● **TRY IT**
From the records below, please return each line that holds the word "match".

====== THE DATA ======

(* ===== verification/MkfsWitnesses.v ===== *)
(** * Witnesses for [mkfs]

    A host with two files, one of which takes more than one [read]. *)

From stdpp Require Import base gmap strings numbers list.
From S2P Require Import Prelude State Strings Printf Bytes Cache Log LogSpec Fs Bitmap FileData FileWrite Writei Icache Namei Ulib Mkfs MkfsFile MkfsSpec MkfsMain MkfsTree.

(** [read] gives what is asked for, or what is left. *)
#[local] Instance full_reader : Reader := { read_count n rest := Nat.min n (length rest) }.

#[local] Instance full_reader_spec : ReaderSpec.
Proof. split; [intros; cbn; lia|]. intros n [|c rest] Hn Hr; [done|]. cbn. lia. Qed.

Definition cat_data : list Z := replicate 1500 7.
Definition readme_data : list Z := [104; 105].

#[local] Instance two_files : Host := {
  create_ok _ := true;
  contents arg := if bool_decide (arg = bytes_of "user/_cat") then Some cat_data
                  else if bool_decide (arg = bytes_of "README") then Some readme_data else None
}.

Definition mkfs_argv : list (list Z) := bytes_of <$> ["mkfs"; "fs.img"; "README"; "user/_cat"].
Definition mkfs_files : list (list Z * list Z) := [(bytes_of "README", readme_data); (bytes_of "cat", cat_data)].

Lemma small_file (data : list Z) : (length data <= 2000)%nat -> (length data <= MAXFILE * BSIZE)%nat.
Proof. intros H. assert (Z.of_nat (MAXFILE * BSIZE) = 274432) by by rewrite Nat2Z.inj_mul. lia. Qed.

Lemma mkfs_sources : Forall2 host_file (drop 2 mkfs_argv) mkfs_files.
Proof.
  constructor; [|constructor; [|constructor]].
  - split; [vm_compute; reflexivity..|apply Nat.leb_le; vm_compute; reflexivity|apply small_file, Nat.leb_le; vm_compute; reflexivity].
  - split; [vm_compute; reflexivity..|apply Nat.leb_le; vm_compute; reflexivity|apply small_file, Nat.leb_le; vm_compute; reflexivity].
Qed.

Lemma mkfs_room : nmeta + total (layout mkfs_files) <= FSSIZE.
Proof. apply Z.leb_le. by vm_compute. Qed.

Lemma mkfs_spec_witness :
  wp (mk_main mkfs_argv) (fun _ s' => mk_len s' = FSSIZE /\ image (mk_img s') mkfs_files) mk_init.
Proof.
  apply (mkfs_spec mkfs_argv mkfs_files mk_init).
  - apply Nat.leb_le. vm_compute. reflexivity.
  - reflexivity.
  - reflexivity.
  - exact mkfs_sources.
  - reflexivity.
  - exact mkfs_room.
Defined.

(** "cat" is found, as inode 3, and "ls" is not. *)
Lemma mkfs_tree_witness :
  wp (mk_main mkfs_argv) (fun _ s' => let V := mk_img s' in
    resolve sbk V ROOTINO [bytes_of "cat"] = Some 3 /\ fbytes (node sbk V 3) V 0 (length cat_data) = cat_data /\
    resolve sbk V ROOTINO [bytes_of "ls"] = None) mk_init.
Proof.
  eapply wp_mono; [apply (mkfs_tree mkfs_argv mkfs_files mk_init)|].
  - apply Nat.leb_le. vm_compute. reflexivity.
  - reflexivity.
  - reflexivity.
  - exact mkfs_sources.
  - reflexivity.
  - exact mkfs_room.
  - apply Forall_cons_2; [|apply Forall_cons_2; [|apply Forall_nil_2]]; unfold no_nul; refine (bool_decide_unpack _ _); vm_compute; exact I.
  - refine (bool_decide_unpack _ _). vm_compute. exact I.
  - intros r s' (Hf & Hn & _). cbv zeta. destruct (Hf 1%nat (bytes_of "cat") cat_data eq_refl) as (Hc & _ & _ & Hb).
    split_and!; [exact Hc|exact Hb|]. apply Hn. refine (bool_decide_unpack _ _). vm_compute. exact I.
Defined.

======
====== THE DATA ======

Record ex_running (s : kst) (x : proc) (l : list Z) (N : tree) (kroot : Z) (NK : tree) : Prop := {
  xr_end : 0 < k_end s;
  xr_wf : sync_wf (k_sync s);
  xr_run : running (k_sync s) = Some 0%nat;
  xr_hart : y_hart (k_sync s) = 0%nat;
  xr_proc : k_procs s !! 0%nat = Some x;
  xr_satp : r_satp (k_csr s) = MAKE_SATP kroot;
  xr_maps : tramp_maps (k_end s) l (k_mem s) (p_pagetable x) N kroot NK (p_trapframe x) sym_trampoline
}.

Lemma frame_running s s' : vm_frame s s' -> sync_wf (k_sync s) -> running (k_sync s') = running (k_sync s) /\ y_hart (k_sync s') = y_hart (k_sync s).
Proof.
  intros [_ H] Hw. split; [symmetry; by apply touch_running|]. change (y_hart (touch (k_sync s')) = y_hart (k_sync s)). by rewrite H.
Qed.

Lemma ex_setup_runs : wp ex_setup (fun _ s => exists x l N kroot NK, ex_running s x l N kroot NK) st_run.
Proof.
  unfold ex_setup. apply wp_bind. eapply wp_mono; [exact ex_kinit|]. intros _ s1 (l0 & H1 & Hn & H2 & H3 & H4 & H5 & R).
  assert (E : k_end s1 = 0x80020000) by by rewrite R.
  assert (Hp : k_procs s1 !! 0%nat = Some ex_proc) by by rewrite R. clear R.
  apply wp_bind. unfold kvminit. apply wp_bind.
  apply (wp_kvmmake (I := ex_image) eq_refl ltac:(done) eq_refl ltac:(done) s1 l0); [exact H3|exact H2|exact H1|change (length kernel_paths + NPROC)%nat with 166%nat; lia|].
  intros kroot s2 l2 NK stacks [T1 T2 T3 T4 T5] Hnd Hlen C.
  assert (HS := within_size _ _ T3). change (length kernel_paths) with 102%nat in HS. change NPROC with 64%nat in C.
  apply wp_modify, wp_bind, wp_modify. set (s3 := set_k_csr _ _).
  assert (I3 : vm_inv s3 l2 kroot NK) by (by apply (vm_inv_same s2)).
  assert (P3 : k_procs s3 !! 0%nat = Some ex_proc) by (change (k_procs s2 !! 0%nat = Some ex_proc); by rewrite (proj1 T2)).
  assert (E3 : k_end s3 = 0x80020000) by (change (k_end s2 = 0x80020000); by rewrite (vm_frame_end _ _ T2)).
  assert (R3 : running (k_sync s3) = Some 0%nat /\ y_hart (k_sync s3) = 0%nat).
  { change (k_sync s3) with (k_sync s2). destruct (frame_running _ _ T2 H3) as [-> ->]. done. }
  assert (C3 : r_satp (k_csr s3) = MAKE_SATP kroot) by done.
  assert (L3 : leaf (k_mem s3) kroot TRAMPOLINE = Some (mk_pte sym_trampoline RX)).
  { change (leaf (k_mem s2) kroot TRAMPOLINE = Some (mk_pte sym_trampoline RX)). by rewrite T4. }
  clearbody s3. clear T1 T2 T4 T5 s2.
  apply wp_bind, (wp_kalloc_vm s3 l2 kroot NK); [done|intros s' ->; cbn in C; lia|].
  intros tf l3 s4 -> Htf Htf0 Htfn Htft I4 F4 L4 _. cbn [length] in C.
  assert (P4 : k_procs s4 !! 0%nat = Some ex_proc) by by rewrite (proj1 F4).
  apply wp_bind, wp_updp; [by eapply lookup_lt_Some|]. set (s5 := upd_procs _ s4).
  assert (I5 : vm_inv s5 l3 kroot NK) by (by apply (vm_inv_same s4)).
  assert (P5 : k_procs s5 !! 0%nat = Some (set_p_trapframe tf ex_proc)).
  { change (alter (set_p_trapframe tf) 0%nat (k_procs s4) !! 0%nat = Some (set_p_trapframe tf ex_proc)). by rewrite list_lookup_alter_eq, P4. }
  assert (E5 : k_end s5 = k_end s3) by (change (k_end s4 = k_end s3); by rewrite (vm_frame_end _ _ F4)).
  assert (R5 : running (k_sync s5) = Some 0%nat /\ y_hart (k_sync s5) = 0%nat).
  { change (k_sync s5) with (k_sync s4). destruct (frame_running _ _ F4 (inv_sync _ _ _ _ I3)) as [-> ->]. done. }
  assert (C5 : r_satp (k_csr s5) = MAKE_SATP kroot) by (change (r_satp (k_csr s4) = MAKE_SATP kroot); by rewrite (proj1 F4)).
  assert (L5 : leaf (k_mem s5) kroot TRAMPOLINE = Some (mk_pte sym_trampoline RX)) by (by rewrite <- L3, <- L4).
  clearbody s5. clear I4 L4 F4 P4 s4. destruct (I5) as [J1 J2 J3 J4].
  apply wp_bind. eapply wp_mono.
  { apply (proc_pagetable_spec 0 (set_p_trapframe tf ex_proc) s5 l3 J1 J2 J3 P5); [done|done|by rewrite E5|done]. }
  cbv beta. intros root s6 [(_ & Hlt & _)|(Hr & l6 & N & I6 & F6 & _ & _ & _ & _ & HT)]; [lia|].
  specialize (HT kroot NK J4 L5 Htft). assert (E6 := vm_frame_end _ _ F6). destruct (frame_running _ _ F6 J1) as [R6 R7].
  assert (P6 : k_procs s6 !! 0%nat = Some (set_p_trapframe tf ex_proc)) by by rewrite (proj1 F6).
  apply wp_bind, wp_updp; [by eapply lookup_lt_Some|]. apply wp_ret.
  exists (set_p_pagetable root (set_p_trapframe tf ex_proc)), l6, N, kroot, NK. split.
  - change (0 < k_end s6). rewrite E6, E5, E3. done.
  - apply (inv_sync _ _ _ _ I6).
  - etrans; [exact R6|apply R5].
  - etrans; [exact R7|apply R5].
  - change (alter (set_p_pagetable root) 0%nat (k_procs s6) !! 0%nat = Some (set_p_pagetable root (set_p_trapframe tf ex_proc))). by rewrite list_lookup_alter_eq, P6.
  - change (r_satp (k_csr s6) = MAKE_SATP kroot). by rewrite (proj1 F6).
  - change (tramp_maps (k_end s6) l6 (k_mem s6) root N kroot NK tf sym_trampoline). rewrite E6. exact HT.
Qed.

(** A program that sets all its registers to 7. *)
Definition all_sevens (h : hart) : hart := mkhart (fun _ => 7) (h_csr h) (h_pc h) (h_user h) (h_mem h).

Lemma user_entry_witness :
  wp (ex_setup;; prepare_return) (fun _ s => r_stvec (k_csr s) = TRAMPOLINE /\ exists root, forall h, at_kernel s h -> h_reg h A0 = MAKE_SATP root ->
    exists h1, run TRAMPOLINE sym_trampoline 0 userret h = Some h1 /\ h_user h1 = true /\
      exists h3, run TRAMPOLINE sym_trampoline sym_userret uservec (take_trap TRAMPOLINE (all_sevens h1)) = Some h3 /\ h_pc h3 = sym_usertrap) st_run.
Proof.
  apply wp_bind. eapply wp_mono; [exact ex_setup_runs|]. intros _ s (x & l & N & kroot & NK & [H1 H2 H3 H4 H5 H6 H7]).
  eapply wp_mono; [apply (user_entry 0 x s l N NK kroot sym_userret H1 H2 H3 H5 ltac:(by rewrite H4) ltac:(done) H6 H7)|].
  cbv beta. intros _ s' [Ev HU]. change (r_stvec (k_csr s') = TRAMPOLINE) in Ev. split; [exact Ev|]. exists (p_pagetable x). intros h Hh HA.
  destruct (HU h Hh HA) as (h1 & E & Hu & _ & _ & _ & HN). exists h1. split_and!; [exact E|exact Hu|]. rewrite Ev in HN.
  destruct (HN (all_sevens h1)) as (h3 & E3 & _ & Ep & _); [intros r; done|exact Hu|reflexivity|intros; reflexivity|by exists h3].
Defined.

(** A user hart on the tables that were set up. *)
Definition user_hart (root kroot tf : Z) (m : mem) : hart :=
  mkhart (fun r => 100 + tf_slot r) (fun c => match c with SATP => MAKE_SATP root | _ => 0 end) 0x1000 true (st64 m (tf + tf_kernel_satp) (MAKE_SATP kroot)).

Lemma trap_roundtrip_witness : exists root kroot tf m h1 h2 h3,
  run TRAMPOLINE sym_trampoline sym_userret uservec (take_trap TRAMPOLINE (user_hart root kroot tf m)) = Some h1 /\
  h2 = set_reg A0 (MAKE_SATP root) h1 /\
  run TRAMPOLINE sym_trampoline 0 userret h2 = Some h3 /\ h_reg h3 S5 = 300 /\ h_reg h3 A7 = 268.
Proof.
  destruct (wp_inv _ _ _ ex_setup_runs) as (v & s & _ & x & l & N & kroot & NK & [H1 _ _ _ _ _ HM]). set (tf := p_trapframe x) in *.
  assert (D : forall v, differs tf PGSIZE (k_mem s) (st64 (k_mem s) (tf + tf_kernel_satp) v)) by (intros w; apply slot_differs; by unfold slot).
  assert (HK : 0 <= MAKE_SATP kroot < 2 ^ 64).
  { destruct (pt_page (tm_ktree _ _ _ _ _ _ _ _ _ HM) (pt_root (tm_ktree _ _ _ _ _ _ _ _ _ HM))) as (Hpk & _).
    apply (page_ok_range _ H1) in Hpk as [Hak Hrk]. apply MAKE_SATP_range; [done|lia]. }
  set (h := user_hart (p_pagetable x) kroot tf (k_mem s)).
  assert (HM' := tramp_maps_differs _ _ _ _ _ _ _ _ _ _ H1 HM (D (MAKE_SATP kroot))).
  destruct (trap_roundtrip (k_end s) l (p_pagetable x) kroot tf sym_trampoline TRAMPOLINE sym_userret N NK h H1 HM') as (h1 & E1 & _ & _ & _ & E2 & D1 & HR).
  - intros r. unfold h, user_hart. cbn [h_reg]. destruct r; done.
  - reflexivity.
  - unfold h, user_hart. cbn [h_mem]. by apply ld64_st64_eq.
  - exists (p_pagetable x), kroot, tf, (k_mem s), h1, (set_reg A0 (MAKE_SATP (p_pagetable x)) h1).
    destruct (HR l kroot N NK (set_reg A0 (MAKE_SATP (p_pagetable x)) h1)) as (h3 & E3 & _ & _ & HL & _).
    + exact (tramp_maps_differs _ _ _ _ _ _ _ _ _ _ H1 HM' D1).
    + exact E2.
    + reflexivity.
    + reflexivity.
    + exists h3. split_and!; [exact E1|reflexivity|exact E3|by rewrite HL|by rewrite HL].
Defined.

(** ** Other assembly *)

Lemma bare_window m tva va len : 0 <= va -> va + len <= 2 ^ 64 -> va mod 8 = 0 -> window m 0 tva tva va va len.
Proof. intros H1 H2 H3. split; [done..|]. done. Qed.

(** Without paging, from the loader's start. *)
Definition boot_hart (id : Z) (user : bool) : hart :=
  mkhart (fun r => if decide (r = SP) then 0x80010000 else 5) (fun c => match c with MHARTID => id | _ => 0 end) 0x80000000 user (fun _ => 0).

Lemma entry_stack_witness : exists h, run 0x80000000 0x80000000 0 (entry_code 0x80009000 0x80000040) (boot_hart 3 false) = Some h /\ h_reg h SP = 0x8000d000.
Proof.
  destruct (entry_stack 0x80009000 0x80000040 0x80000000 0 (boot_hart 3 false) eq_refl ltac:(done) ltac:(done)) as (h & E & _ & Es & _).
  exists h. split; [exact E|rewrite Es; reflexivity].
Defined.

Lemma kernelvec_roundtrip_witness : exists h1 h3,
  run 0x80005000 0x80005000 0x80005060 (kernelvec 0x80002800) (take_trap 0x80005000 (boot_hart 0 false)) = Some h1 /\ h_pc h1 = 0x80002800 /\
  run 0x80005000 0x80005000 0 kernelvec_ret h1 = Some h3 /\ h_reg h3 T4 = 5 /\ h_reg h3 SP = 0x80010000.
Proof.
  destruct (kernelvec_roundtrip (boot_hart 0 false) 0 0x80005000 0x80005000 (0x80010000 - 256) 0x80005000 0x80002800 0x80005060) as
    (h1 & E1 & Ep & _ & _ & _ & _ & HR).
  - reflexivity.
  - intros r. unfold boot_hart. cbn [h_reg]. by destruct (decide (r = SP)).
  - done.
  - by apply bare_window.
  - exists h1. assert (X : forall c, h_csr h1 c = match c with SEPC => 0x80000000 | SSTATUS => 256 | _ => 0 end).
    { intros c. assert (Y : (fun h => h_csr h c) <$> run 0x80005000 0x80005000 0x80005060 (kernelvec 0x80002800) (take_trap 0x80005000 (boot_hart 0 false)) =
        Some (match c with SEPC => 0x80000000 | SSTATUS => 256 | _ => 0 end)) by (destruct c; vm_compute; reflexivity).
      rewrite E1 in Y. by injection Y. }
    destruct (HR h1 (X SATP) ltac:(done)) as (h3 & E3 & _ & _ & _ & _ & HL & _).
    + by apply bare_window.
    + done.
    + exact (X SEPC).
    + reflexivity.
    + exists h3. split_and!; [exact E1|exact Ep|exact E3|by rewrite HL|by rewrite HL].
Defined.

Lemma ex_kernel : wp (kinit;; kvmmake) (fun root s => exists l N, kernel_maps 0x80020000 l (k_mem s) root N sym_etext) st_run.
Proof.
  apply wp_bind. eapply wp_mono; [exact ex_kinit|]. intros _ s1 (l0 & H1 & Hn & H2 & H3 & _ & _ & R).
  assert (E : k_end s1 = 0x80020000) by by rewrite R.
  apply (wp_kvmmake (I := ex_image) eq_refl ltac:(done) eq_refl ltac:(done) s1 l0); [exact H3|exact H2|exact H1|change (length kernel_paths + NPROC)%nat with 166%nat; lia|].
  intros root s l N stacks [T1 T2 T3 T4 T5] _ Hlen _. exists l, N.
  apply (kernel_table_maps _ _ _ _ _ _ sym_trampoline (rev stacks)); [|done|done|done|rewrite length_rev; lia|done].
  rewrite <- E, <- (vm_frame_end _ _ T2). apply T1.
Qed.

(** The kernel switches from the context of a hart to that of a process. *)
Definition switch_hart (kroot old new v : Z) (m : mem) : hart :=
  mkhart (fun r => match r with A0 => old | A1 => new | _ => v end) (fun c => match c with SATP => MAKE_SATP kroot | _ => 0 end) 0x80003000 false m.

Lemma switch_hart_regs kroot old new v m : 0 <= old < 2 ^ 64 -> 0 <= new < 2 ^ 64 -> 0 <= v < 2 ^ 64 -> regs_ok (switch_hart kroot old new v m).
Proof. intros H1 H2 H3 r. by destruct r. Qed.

======

● **OUTPUT FOR THIS EXERCISE**
  mkhart (fun r => 100 + tf_slot r) (fun c => match c with SATP => MAKE_SATP root | _ => 0 end) 0x1000 true (st64 m (tf + tf_kernel_satp) (MAKE_SATP kroot)).
  mkhart (fun r => if decide (r = SP) then 0x80010000 else 5) (fun c => match c with MHARTID => id | _ => 0 end) 0x80000000 user (fun _ => 0).
  - exists h1. assert (X : forall c, h_csr h1 c = match c with SEPC => 0x80000000 | SSTATUS => 256 | _ => 0 end).
        Some (match c with SEPC => 0x80000000 | SSTATUS => 256 | _ => 0 end)) by (destruct c; vm_compute; reflexivity).
  mkhart (fun r => match r with A0 => old | A1 => new | _ => v end) (fun c => match c with SATP => MAKE_SATP kroot | _ => 0 end) 0x80003000 false m.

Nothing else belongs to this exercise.